Clostridium difficile is a major cause of antibiotic-associated colitis and is associated with significant morbidity and mortality. Glutamine (Gln) is a major fuel for the intestinal cell population. Alanyl-glutamine (Ala-Gln) is a dipeptide that is highly soluble and well tolerated. IEC-6 cells were used in the in vitro experiments. Cell morphology was evaluated by atomic force microscopy (AFM) and scanning electron microscopy (SEM). Cell proliferation was assessed by WST-1 and Ki-67 and apoptosis was assessed by TUNEL. Cytoskeleton was evaluated by immunofluorescence for RhoA and F-actin. RhoA was quantified by immunoblotting.

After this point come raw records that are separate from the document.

(* ===== verification/FrameCodec.v ===== *)
(** * Frame encoding and decoding

    Models [src/include/protocol/frame_codec.h], [src/protocol/frame_codec.cpp]
    and [src/include/protocol/rpc_envelope.h].  The message classes generated
    from [frame_metadata.proto] are a parameter ([Wire]); what the code relies on
    of them is [WireLaws]. *)

From S2P Require Import Prelude Status FrameHeader.

Local Open Scope Z_scope.

(** ** The environment of the codec

    [host_order] is the byte order of the host.  The other fields are the
    generated [RequestMetadata] and [ResponseMetadata] classes: the pair
    returned by [SerializeToString] is its boolean result and the output
    string, and [ParseFromArray] gives the fields on success. *)
Class Wire := {
  host_order : byte_order;
  RequestMetadata_SerializeToString : bytes -> bytes -> bool * bytes;
  RequestMetadata_ParseFromArray : bytes -> option (bytes * bytes);
  ResponseMetadata_SerializeToString : Z -> bytes -> bool * bytes;
  ResponseMetadata_ParseFromArray : bytes -> option (Z * bytes)
}.

(** Documented Protobuf behaviour.  [proto_text] is the set of strings a proto3
    [string] field carries (well-formed UTF-8), ASCII among them; serialisation succeeds below the
    2 GiB message limit; parsing inverts serialisation; the empty encoding is
    the default message. *)
Class WireLaws {W : Wire} := {
  proto_text : bytes -> Prop;
  proto_text_ascii b : Forall (fun x => Z_of_byte x < 128) b -> proto_text b;
  request_metadata_serializes service method :
    len service + len method + 12 <= INT_MAX ->
    fst (RequestMetadata_SerializeToString service method) = true;
  request_metadata_parses service method b :
    proto_text service -> proto_text method ->
    RequestMetadata_SerializeToString service method = (true, b) ->
    RequestMetadata_ParseFromArray b = Some (service, method);
  response_metadata_serializes code text :
    len text + 17 <= INT_MAX ->
    fst (ResponseMetadata_SerializeToString code text) = true;
  response_metadata_parses code text b :
    - 2 ^ 31 <= code < 2 ^ 31 -> proto_text text ->
    ResponseMetadata_SerializeToString code text = (true, b) ->
    ResponseMetadata_ParseFromArray b = Some (code, text);
  response_metadata_default : ResponseMetadata_ParseFromArray [] = Some (0, [])
}.
Arguments WireLaws : clear implicits.

(** ** Envelopes *)
Record RequestEnvelope := MkRequestEnvelope {
  req_request_id_ : Z;
  service_name_ : bytes;
  method_name_ : bytes;
  req_payload_ : bytes
}.

Record ResponseEnvelope := MkResponseEnvelope {
  resp_request_id_ : Z;
  resp_status_ : Status;
  resp_payload_ : bytes
}.

(** [ResponseEnvelope response;] *)
Definition ResponseEnvelope_default : ResponseEnvelope := MkResponseEnvelope 0 Status_Ok [].

#[global] Instance RequestEnvelope_eq_dec : EqDecision RequestEnvelope.
Proof. solve_decision. Defined.
#[global] Instance ResponseEnvelope_eq_dec : EqDecision ResponseEnvelope.
Proof. solve_decision. Defined.

(** ** Limits *)
Definition DEFAULT_MAX_METADATA_SIZE : Z := 64 * 1024.
Definition DEFAULT_MAX_PAYLOAD_SIZE : Z := 4 * 1024 * 1024.

Record ProtocolLimits := MkProtocolLimits {
  max_metadata_size_ : Z;
  max_payload_size_ : Z
}.

Definition ProtocolLimits_default : ProtocolLimits :=
  MkProtocolLimits DEFAULT_MAX_METADATA_SIZE DEFAULT_MAX_PAYLOAD_SIZE.

(** Fields of [std::size_t]. *)
Definition ProtocolLimits_wf (l : ProtocolLimits) : Prop :=
  is_u 64 (max_metadata_size_ l) /\ is_u 64 (max_payload_size_ l).

Definition MakeProtocolLimits (max_payload_size : Z) : StatusOr ProtocolLimits :=
  if max_payload_size =? 0 then
    StatusOr_fail InvalidArgument "protocol max_payload_size must be greater than 0"
  else if UINT32_MAX <? max_payload_size then
    StatusOr_fail InvalidArgument "protocol max_payload_size must fit in uint32"
  else StatusOr_value (MkProtocolLimits DEFAULT_MAX_METADATA_SIZE max_payload_size).

Inductive ProtocolError :=
  | ProtoOk
  | NeedMoreData
  | InvalidMagic
  | UnsupportedVersion
  | InvalidMessageType
  | FrameTooLarge
  | DecodeError
  | EncodeError.

#[global] Instance ProtocolError_eq_dec : EqDecision ProtocolError.
Proof. solve_decision. Defined.

Record FrameDecodeResult := MkFrameDecodeResult {
  error_ : ProtocolError;
  consumed_ : Z;
  request_ : option RequestEnvelope;
  response_ : option ResponseEnvelope
}.

(** [FrameDecodeResult::HasEnvelope] *)
Definition HasEnvelope (r : FrameDecodeResult) : bool :=
  bool_decide (is_Some (request_ r)) || bool_decide (is_Some (response_ r)).

(** ** Helpers of the anonymous namespace *)

Definition FitsProtobufParseArray (b : bytes) : bool := len b <=? INT_MAX.

Definition FrameSize (metadata_size payload_size : Z) : Z :=
  (SIZE +u metadata_size +u payload_size)%word.

Record FrameView := MkFrameView {
  view_error_ : ProtocolError;
  view_consumed_ : Z;
  view_header_ : FrameHeader;
  view_metadata_bytes_ : bytes;
  view_payload_ : bytes
}.

(** [{.error_ = e}] *)
Definition view_error (e : ProtocolError) : FrameView :=
  MkFrameView e 0 FrameHeader_default [] [].

Definition ValidateEncodedFrameSize (metadata_size payload_size : Z) (limits : ProtocolLimits)
    : Status :=
  if (UINT32_MAX <? metadata_size) || (max_metadata_size_ limits <? metadata_size) then
    status ResourceExhausted "protocol metadata exceeds configured limit"
  else if (UINT32_MAX <? payload_size) || (max_payload_size_ limits <? payload_size) then
    status ResourceExhausted "protocol payload exceeds configured limit"
  else if SIZE_MAX <? FrameSize metadata_size payload_size then
    status ResourceExhausted "protocol frame exceeds the addressable size"
  else Status_Ok.

(** [switch (static_cast<StatusCode>(code))]: the cast of an [int32] to an enum
    of underlying type [uint8_t] keeps the low eight bits. *)
Definition StatusCode_cast (code : Z) : option StatusCode :=
  find (fun c => StatusCode_value c =? wrap 8 code) all_codes.

Definition DecodeStatus (code : Z) (message : bytes) : Status :=
  match StatusCode_cast code with
  | Some Ok => Status_Ok
  | Some c => MkStatus c message
  | None => status DataLoss "response contains an invalid RPC status code"
  end.

(** ** [FrameCodec] *)
Section Codec.
Context {W : Wire}.

(** The frame is allocated once, then each section is written in place. *)
Definition BuildFrame (header : FrameHeader) (metadata_bytes payload : bytes)
    (limits : ProtocolLimits) : option (StatusOr bytes) :=
  let size_status := ValidateEncodedFrameSize (len metadata_bytes) (len payload) limits in
  if negb (Status_ok size_status) then StatusOr_error size_status else
  let total_size := (SIZE +u len metadata_bytes +u len payload)%word in
  let result := replicate (Z.to_nat total_size) "000"%byte in
  result ← FrameHeader_EncodeTo host_order header result;
  let write := SIZE in
  result ← (if bool_decide (metadata_bytes = []) then Some result
            else memcpy result write metadata_bytes);
  let write := write + len metadata_bytes in
  result ← (if bool_decide (payload = []) then Some result
            else memcpy result write payload);
  Some (StatusOr_value result).

Definition BuildRequestFrame (request : RequestEnvelope) (limits : ProtocolLimits)
    : option (StatusOr bytes) :=
  let '(serialized, metadata_bytes) :=
    RequestMetadata_SerializeToString (service_name_ request) (method_name_ request) in
  if negb serialized then Some (StatusOr_fail Internal "failed to encode request metadata") else
  let header := {|
    magic_ := MAGIC; version_ := VERSION; flags_ := 0;
    message_type_ := MessageType_Request;
    hdr_request_id_ := req_request_id_ request;
    metadata_size_ := wrap 32 (len metadata_bytes);
    payload_size_ := wrap 32 (len (req_payload_ request)) |} in
  BuildFrame header metadata_bytes (req_payload_ request) limits.

Definition EncodeResponseMetadata (response : ResponseEnvelope) : bytes :=
  if bool_decide (code_ (resp_status_ response) = Ok) &&
     bool_decide (message_ (resp_status_ response) = []) then []
  else snd (ResponseMetadata_SerializeToString
              (StatusCode_value (code_ (resp_status_ response)))
              (message_ (resp_status_ response))).

Definition BuildResponseFrame (response : ResponseEnvelope) (limits : ProtocolLimits)
    : option (StatusOr bytes) :=
  let metadata_bytes := EncodeResponseMetadata response in
  let header := {|
    magic_ := MAGIC; version_ := VERSION; flags_ := 0;
    message_type_ := MessageType_Response;
    hdr_request_id_ := resp_request_id_ response;
    metadata_size_ := wrap 32 (len metadata_bytes);
    payload_size_ := wrap 32 (len (resp_payload_ response)) |} in
  BuildFrame header metadata_bytes (resp_payload_ response) limits.

Definition DecodeRequestEnvelope (header : FrameHeader) (metadata_bytes payload : bytes)
    : option RequestEnvelope :=
  if negb (FitsProtobufParseArray metadata_bytes) then None else
  '(service, method) ← RequestMetadata_ParseFromArray metadata_bytes;
  Some (MkRequestEnvelope (hdr_request_id_ header) service method payload).

Definition DecodeResponseEnvelope (header : FrameHeader) (metadata_bytes payload : bytes)
    : option ResponseEnvelope :=
  if negb (FitsProtobufParseArray metadata_bytes) then None else
  '(code, text) ← ResponseMetadata_ParseFromArray metadata_bytes;
  Some (MkResponseEnvelope (hdr_request_id_ header) (DecodeStatus code text) payload).

Definition ReadFrame (buf : bytes) (limits : ProtocolLimits) : FrameView :=
  if len buf <? SIZE then view_error NeedMoreData else
  match FrameHeader_Decode host_order (substr buf 0 SIZE) with
  | None => view_error InvalidMagic
  | Some header =>
      if negb (bool_decide (version_ header = VERSION)) then view_error UnsupportedVersion else
      if (max_metadata_size_ limits <? metadata_size_ header) ||
         (max_payload_size_ limits <? payload_size_ header) ||
         (SIZE_MAX <? FrameSize (metadata_size_ header) (payload_size_ header))
      then view_error FrameTooLarge else
      let total := (SIZE +u metadata_size_ header +u payload_size_ header)%word in
      if len buf <? total then view_error NeedMoreData else
      MkFrameView ProtoOk total header
        (substr buf SIZE (metadata_size_ header))
        (substr buf (SIZE + metadata_size_ header) (payload_size_ header))
  end.

Definition FrameCodec_EncodeRequest (limits : ProtocolLimits) (request : RequestEnvelope)
    : option (StatusOr bytes) :=
  BuildRequestFrame request limits.

Definition FrameCodec_EncodeResponse (limits : ProtocolLimits) (response : ResponseEnvelope)
    : option (StatusOr bytes) :=
  BuildResponseFrame response limits.

Definition FrameCodec_Decode (limits : ProtocolLimits) (buf : bytes) : FrameDecodeResult :=
  let frame := ReadFrame buf limits in
  if negb (bool_decide (view_error_ frame = ProtoOk)) then
    MkFrameDecodeResult (view_error_ frame) (view_consumed_ frame) None None
  else if bool_decide (message_type_ (view_header_ frame) = MessageType_Request) then
    match DecodeRequestEnvelope (view_header_ frame) (view_metadata_bytes_ frame)
            (view_payload_ frame) with
    | None => MkFrameDecodeResult DecodeError (view_consumed_ frame) None None
    | Some request => MkFrameDecodeResult ProtoOk (view_consumed_ frame) (Some request) None
    end
  else if bool_decide (message_type_ (view_header_ frame) = MessageType_Response) then
    match DecodeResponseEnvelope (view_header_ frame) (view_metadata_bytes_ frame)
            (view_payload_ frame) with
    | None => MkFrameDecodeResult DecodeError (view_consumed_ frame) None None
    | Some response => MkFrameDecodeResult ProtoOk (view_consumed_ frame) None (Some response)
    end
  else MkFrameDecodeResult InvalidMessageType (view_consumed_ frame) None None.

End Codec.

(** ** The frame of the wire protocol

    Header, metadata and payload, with the sizes of the two sections in the
    header. *)
Definition frame_header (t : MessageType) (id : Z) (metadata payload : bytes) : FrameHeader := {|
  magic_ := MAGIC; version_ := VERSION; message_type_ := t; flags_ := 0;
  metadata_size_ := len metadata; payload_size_ := len payload; hdr_request_id_ := id |}.

Definition frame_bytes (t : MessageType) (id : Z) (metadata payload : bytes) : bytes :=
  header_bytes (frame_header t id metadata payload) ++ metadata ++ payload.

Lemma len_frame_bytes t id m p : len (frame_bytes t id m p) = 24 + len m + len p.
Proof. unfold frame_bytes. rewrite !len_app, len_header_bytes. lia. Qed.

(** The sections the encoder accepts. *)
Definition fits (limits : ProtocolLimits) (metadata payload : bytes) : Prop :=
  len metadata <= UINT32_MAX /\ len metadata <= max_metadata_size_ limits /\
  len payload <= UINT32_MAX /\ len payload <= max_payload_size_ limits.

#[global] Instance fits_dec limits m p : Decision (fits limits m p).
Proof. apply _. Defined.

Lemma frame_header_wf t id m p limits :
  is_u 64 id -> fits limits m p -> FrameHeader_wf (frame_header t id m p).
Proof.
  unfold fits, UINT32_MAX. intros Hid (?&_&?&_).
  pose proof (len_nonneg m). pose proof (len_nonneg p).
  unfold FrameHeader_wf, is_u in *; simpl; unfold MAGIC. lia.
Qed.

Lemma FrameSize_exact m p :
  0 <= m <= UINT32_MAX -> 0 <= p <= UINT32_MAX -> FrameSize m p = 24 + m + p.
Proof.
  unfold FrameSize, SIZE, UINT32_MAX. intros.
  rewrite (add64_small 24), add64_small; lia.
Qed.

Lemma Validate_fits m p limits :
  ValidateEncodedFrameSize (len m) (len p) limits =
  if bool_decide (fits limits m p) then Status_Ok
  else if bool_decide (len m <= UINT32_MAX /\ len m <= max_metadata_size_ limits)
       then status ResourceExhausted "protocol payload exceeds configured limit"
       else status ResourceExhausted "protocol metadata exceeds configured limit".
Proof.
  pose proof (len_nonneg m). pose proof (len_nonneg p).
  unfold ValidateEncodedFrameSize, fits.
  case_bool_decide as Hf; [|case_bool_decide as Hm].
  - rewrite FrameSize_exact by lia.
    repeat (rewrite (proj2 (Z.ltb_ge _ _)) by (unfold SIZE_MAX, UINT32_MAX in *; lia)). done.
  - rewrite !(proj2 (Z.ltb_ge _ (len m))) by lia. simpl.
    destruct (Z.ltb_spec UINT32_MAX (len p)); [done|].
    destruct (Z.ltb_spec (max_payload_size_ limits) (len p)); [done|lia].
  - destruct (Z.ltb_spec UINT32_MAX (len m)); [done|].
    destruct (Z.ltb_spec (max_metadata_size_ limits) (len m)); [done|lia].
Qed.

TcdA induced cell shrinkage as observed by AFM, SEM, and fluorescent microscopy. Additionally, collapse of the F-actin cytoskeleton was demonstrated by immunofluorescence. TcdA decreased cell volume and area and increased cell height by 79%, 66.2%, and 58.9%, respectively. Following TcdA treatment, Ala-Gln and Gln supplementation, significantly increased RhoA by 65.5% and 89.7%, respectively at 24 h. Ala-Gln supplementation increased cell proliferation by 137.5% at 24 h and decreased cell apoptosis by 61.4% at 24 h following TcdA treatment. In conclusion, TcdA altered intestinal cell morphology and cytoskeleton organization, decreased cell proliferation, and increased cell apoptosis. Ala-Gln and Gln supplementation reduced intestinal epithelial cell damage and increased RhoA expression.